◆ THE PROBLEM ◆
What lines in the records below contain the string "JsObject"? Copy every one.

◆ Saved entries ◆
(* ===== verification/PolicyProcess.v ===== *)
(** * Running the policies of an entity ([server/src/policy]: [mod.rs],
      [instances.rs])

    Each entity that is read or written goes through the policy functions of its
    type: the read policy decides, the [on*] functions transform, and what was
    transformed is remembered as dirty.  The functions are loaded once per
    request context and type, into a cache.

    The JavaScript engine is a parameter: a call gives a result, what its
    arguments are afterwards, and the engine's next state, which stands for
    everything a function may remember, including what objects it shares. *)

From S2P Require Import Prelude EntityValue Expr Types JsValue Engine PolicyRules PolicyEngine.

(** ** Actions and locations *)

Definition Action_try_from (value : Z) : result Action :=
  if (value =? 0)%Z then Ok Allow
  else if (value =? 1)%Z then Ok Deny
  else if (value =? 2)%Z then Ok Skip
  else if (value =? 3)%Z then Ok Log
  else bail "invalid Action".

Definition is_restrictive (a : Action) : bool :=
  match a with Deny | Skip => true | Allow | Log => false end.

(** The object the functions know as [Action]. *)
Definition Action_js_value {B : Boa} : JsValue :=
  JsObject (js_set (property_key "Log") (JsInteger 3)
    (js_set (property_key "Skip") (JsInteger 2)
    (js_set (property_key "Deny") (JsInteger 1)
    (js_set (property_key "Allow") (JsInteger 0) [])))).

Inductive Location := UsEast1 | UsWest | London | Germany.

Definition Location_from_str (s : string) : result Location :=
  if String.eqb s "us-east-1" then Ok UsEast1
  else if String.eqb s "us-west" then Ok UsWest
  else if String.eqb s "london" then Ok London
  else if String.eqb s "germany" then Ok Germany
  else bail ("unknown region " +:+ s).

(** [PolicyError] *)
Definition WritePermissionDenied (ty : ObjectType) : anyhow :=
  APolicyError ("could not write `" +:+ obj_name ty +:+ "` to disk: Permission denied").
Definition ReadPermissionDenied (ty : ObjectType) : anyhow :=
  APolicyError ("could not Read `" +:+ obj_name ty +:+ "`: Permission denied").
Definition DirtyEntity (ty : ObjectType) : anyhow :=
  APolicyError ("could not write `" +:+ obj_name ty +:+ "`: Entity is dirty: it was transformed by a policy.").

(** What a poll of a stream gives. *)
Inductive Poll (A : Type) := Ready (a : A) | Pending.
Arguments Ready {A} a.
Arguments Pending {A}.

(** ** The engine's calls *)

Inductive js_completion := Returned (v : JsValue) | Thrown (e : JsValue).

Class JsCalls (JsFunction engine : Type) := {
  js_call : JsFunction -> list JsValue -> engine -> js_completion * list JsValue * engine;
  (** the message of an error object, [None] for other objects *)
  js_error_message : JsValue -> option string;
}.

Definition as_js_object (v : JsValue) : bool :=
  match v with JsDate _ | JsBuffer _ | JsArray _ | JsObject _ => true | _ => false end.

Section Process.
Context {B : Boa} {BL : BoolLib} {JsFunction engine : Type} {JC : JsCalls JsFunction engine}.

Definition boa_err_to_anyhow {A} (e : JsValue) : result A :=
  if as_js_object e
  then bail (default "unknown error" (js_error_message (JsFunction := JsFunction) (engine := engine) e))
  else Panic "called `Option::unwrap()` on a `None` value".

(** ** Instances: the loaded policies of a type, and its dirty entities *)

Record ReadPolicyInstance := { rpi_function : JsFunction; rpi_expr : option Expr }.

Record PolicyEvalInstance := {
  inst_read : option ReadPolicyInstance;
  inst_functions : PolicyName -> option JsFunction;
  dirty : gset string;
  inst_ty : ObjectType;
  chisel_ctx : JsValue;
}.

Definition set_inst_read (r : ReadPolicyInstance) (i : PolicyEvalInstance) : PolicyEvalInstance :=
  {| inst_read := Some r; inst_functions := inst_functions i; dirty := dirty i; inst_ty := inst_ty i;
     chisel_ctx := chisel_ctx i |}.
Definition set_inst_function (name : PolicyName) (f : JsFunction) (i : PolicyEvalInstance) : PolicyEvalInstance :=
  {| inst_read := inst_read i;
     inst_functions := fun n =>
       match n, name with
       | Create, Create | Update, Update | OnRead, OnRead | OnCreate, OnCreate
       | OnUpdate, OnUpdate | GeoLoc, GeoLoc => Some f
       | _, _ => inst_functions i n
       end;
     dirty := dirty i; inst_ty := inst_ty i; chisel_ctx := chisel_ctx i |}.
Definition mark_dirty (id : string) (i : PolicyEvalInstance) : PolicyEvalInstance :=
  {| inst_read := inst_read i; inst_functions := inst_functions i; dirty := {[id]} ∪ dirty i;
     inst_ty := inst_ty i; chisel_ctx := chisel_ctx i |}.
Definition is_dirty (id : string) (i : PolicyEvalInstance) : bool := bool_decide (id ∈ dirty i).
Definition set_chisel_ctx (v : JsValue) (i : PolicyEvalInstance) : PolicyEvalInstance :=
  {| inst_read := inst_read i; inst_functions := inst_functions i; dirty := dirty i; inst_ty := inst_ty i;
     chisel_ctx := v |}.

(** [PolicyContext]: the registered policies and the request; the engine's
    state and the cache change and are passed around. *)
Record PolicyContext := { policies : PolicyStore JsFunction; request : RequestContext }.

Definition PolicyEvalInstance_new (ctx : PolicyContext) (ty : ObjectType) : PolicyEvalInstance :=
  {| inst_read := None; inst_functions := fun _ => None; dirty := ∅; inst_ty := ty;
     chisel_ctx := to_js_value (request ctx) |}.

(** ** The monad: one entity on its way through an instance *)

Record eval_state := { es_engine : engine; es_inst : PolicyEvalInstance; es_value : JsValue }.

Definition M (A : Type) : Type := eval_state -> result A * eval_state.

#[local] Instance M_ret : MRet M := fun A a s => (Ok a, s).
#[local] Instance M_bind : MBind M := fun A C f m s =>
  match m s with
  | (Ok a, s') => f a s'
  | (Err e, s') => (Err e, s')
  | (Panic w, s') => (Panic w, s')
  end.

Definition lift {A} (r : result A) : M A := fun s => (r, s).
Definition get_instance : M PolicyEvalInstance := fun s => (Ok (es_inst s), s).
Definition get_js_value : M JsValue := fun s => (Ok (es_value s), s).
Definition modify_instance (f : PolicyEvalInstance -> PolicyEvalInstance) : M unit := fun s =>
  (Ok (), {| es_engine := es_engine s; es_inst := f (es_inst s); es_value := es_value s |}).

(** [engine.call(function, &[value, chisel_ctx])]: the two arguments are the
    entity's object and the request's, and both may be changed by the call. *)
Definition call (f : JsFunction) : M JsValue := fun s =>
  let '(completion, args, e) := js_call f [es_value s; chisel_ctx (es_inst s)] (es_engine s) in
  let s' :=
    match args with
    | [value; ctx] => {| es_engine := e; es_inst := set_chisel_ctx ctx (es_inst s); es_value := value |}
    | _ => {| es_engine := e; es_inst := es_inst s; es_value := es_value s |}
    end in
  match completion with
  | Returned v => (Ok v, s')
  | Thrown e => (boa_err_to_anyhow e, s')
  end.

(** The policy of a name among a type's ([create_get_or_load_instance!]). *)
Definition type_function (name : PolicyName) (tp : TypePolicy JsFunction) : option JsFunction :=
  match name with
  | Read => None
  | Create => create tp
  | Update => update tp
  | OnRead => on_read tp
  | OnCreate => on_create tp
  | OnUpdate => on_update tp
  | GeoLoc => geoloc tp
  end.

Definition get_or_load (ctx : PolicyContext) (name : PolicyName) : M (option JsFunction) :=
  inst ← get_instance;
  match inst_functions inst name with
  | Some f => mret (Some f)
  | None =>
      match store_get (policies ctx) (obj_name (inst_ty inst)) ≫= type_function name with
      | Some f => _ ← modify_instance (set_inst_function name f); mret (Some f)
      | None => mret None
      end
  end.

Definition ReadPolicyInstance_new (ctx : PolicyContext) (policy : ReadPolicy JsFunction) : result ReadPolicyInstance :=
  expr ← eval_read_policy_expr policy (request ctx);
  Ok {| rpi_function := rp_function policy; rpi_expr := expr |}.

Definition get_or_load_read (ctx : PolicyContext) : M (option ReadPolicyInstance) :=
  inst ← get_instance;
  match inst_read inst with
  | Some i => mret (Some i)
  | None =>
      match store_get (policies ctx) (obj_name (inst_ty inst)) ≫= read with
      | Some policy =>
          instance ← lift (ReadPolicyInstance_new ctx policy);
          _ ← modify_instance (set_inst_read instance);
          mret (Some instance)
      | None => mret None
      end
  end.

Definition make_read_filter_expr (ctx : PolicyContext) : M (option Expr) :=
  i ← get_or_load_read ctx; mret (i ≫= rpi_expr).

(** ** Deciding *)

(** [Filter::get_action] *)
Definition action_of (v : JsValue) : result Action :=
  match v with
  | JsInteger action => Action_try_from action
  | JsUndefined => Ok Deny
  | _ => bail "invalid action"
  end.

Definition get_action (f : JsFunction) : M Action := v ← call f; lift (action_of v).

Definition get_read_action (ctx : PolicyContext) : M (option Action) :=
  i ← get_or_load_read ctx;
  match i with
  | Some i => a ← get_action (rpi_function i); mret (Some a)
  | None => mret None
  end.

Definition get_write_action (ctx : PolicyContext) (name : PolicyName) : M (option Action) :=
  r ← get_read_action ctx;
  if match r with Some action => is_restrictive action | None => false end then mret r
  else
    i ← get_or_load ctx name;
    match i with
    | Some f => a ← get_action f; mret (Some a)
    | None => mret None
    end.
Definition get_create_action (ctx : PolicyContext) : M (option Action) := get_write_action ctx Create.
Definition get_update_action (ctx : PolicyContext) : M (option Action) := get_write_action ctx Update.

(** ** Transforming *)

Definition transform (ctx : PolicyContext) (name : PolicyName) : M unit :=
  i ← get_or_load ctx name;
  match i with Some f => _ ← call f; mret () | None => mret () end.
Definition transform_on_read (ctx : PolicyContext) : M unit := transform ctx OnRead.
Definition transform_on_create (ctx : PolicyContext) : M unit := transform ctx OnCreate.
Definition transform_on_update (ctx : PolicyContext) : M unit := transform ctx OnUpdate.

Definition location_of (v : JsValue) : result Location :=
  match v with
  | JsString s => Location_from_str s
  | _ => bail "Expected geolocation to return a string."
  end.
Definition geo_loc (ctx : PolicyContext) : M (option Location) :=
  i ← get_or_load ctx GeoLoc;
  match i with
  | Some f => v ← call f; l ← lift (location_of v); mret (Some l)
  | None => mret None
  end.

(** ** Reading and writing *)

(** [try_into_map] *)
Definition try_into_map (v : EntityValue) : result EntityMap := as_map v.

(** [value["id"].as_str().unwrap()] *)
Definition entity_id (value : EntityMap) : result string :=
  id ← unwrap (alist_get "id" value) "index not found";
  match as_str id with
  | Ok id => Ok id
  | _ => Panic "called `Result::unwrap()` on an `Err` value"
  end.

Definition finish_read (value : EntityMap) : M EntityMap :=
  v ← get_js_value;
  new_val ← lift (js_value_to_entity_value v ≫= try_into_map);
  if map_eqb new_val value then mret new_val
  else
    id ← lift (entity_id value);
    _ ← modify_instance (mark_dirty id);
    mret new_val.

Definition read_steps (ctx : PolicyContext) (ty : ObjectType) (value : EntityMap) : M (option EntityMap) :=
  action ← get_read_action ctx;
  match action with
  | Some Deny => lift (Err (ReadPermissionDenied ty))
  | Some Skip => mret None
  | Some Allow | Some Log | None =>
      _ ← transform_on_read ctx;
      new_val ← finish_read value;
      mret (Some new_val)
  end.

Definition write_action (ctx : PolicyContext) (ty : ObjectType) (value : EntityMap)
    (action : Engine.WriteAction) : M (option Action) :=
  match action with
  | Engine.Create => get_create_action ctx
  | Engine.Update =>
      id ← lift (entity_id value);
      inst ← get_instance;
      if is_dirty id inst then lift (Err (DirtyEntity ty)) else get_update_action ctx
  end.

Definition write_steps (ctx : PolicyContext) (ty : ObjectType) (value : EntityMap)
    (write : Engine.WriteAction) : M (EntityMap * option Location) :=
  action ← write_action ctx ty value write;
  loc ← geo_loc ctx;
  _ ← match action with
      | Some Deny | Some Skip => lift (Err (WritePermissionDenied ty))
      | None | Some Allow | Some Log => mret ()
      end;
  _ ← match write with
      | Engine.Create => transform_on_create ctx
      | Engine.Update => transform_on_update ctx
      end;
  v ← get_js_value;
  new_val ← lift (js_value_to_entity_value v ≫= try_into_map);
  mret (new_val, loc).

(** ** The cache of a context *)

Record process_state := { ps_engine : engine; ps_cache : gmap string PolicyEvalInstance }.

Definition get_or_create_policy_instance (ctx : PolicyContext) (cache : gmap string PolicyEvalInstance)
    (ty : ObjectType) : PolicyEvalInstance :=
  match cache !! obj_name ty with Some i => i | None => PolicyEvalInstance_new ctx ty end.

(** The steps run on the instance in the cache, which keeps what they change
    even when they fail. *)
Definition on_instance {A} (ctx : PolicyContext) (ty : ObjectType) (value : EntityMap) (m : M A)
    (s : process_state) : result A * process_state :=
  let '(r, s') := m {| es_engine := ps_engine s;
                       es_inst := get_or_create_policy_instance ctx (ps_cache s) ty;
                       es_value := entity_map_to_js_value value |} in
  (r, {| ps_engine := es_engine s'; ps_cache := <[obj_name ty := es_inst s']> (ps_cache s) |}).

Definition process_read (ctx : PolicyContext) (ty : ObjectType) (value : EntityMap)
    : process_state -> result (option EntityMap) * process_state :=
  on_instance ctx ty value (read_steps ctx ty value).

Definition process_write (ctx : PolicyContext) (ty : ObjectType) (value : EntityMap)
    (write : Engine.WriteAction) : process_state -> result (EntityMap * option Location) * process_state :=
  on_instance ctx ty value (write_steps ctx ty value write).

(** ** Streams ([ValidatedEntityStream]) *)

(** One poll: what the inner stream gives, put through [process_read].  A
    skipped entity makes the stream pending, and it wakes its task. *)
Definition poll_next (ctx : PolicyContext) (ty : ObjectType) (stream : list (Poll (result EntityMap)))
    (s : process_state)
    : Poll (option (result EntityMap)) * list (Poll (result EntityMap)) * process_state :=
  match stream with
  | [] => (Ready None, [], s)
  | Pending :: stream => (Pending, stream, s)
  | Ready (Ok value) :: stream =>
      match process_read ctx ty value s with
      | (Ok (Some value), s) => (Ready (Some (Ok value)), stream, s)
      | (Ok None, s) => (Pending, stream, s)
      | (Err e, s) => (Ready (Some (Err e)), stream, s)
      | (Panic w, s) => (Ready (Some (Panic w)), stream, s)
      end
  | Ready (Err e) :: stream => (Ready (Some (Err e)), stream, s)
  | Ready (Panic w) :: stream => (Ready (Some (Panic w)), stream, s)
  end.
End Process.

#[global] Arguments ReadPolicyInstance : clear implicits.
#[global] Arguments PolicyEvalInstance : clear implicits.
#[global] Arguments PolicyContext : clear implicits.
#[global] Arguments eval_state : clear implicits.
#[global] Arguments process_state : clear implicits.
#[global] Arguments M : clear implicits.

--

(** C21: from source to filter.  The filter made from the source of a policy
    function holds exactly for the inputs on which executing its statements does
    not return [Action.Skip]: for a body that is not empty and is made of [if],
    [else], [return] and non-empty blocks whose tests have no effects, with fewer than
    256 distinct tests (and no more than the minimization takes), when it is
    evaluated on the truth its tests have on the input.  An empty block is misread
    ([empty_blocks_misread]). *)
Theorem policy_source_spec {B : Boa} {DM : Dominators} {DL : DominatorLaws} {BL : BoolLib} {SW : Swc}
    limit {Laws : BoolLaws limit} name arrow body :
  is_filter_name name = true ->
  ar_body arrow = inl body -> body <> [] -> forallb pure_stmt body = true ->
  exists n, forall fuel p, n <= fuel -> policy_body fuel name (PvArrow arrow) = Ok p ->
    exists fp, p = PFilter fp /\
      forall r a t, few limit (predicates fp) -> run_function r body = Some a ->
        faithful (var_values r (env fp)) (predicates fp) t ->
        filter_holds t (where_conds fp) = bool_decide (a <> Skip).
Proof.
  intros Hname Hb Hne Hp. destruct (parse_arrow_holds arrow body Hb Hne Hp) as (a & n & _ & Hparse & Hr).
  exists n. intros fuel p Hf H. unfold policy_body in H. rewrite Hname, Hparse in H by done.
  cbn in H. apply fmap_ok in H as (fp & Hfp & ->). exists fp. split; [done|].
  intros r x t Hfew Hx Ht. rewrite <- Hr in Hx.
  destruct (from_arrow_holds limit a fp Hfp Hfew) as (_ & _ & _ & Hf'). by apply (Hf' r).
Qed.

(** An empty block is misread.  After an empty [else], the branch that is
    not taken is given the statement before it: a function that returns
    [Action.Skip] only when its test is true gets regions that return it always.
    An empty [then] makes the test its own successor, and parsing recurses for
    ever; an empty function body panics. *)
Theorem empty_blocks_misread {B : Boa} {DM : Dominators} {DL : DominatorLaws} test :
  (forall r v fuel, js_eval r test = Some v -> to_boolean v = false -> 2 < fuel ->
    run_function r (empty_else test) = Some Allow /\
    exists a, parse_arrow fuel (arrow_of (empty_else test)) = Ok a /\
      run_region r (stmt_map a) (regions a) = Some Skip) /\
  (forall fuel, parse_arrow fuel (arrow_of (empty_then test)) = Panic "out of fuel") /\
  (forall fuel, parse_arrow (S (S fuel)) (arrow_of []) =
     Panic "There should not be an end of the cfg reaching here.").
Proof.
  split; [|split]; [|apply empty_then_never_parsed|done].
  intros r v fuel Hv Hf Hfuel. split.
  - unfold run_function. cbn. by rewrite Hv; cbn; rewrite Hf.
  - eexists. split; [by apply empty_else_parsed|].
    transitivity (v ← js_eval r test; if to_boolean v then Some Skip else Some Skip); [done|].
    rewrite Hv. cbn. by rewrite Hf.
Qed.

◆ ANSWER AREA ◆
  JsObject (js_set (property_key "Log") (JsInteger 3)
  match v with JsDate _ | JsBuffer _ | JsArray _ | JsObject _ => true | _ => false end.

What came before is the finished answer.